▶ [What to do] From the line with "(* ===== verification/WebThm.v ===== *)" through the line with "rewrite (Z.shiftl_mul_pow2 c", inclusive, return each line of the data below exactly and leave the rest out.

▶ [Material to process]
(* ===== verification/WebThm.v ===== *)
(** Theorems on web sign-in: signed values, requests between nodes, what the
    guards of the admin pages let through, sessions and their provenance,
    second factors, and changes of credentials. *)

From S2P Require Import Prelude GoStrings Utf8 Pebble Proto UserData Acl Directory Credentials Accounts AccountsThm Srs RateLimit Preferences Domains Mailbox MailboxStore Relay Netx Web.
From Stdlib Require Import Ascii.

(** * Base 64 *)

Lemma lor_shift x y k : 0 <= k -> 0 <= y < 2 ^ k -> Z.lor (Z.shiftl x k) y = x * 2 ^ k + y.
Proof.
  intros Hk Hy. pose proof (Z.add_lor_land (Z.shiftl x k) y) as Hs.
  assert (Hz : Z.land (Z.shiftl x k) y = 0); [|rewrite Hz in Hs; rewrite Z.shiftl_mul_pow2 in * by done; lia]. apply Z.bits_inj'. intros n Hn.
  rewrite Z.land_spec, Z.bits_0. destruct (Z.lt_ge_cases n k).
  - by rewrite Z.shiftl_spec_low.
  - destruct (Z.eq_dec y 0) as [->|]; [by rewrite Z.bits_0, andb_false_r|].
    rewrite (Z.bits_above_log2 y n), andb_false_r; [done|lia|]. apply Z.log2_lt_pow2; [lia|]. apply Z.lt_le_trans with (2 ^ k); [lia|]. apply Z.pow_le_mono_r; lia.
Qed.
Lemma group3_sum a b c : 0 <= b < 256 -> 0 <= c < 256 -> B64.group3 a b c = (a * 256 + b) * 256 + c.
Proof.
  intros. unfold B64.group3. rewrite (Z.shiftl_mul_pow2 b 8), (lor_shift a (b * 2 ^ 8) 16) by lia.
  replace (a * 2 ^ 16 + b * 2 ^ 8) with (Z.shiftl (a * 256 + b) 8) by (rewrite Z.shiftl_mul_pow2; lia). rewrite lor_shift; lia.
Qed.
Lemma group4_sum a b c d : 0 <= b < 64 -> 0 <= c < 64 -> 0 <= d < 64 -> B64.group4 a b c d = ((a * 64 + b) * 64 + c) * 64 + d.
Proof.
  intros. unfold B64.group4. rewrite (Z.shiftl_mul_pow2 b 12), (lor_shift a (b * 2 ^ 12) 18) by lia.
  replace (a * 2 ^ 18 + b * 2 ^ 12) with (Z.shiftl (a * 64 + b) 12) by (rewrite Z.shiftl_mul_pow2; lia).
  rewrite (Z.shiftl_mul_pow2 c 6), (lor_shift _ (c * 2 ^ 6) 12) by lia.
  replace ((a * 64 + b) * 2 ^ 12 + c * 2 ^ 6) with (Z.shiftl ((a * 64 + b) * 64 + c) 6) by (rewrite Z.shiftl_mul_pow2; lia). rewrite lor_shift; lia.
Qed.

--

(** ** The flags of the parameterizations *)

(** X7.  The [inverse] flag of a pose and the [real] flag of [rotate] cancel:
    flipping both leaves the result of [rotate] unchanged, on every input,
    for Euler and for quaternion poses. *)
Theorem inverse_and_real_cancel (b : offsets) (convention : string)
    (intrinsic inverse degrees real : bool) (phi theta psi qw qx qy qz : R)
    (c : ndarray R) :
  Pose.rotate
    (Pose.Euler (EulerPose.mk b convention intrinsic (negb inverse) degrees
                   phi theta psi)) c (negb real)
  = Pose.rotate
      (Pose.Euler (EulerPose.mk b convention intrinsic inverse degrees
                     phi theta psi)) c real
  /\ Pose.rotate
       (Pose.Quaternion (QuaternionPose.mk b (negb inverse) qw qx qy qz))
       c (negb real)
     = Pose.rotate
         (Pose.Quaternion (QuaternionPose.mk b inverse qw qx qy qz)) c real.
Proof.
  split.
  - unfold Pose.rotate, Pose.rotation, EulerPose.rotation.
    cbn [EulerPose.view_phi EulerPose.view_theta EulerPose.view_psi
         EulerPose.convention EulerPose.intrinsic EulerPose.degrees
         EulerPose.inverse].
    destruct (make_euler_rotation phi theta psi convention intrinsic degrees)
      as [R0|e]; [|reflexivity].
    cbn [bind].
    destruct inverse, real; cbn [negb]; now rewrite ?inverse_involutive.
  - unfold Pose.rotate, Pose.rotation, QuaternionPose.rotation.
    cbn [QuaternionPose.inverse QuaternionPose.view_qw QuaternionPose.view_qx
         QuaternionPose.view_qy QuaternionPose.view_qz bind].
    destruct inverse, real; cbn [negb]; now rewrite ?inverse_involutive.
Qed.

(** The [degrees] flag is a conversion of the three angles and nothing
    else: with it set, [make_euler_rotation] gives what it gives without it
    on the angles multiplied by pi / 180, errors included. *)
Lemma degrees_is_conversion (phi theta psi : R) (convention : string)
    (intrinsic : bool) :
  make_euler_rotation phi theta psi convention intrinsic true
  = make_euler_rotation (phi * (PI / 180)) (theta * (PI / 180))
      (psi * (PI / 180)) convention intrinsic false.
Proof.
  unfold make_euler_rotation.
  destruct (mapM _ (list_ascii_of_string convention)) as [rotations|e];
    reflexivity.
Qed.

▶ [Answer to the problem]
(* ===== verification/WebThm.v ===== *)
(** Theorems on web sign-in: signed values, requests between nodes, what the
    guards of the admin pages let through, sessions and their provenance,
    second factors, and changes of credentials. *)

From S2P Require Import Prelude GoStrings Utf8 Pebble Proto UserData Acl Directory Credentials Accounts AccountsThm Srs RateLimit Preferences Domains Mailbox MailboxStore Relay Netx Web.
From Stdlib Require Import Ascii.

(** * Base 64 *)

Lemma lor_shift x y k : 0 <= k -> 0 <= y < 2 ^ k -> Z.lor (Z.shiftl x k) y = x * 2 ^ k + y.
Proof.
  intros Hk Hy. pose proof (Z.add_lor_land (Z.shiftl x k) y) as Hs.
  assert (Hz : Z.land (Z.shiftl x k) y = 0); [|rewrite Hz in Hs; rewrite Z.shiftl_mul_pow2 in * by done; lia]. apply Z.bits_inj'. intros n Hn.
  rewrite Z.land_spec, Z.bits_0. destruct (Z.lt_ge_cases n k).
  - by rewrite Z.shiftl_spec_low.
  - destruct (Z.eq_dec y 0) as [->|]; [by rewrite Z.bits_0, andb_false_r|].
    rewrite (Z.bits_above_log2 y n), andb_false_r; [done|lia|]. apply Z.log2_lt_pow2; [lia|]. apply Z.lt_le_trans with (2 ^ k); [lia|]. apply Z.pow_le_mono_r; lia.
Qed.
Lemma group3_sum a b c : 0 <= b < 256 -> 0 <= c < 256 -> B64.group3 a b c = (a * 256 + b) * 256 + c.
Proof.
  intros. unfold B64.group3. rewrite (Z.shiftl_mul_pow2 b 8), (lor_shift a (b * 2 ^ 8) 16) by lia.
  replace (a * 2 ^ 16 + b * 2 ^ 8) with (Z.shiftl (a * 256 + b) 8) by (rewrite Z.shiftl_mul_pow2; lia). rewrite lor_shift; lia.
Qed.
Lemma group4_sum a b c d : 0 <= b < 64 -> 0 <= c < 64 -> 0 <= d < 64 -> B64.group4 a b c d = ((a * 64 + b) * 64 + c) * 64 + d.
Proof.
  intros. unfold B64.group4. rewrite (Z.shiftl_mul_pow2 b 12), (lor_shift a (b * 2 ^ 12) 18) by lia.
  replace (a * 2 ^ 18 + b * 2 ^ 12) with (Z.shiftl (a * 64 + b) 12) by (rewrite Z.shiftl_mul_pow2; lia).
  rewrite (Z.shiftl_mul_pow2 c 6), (lor_shift _ (c * 2 ^ 6) 12) by lia.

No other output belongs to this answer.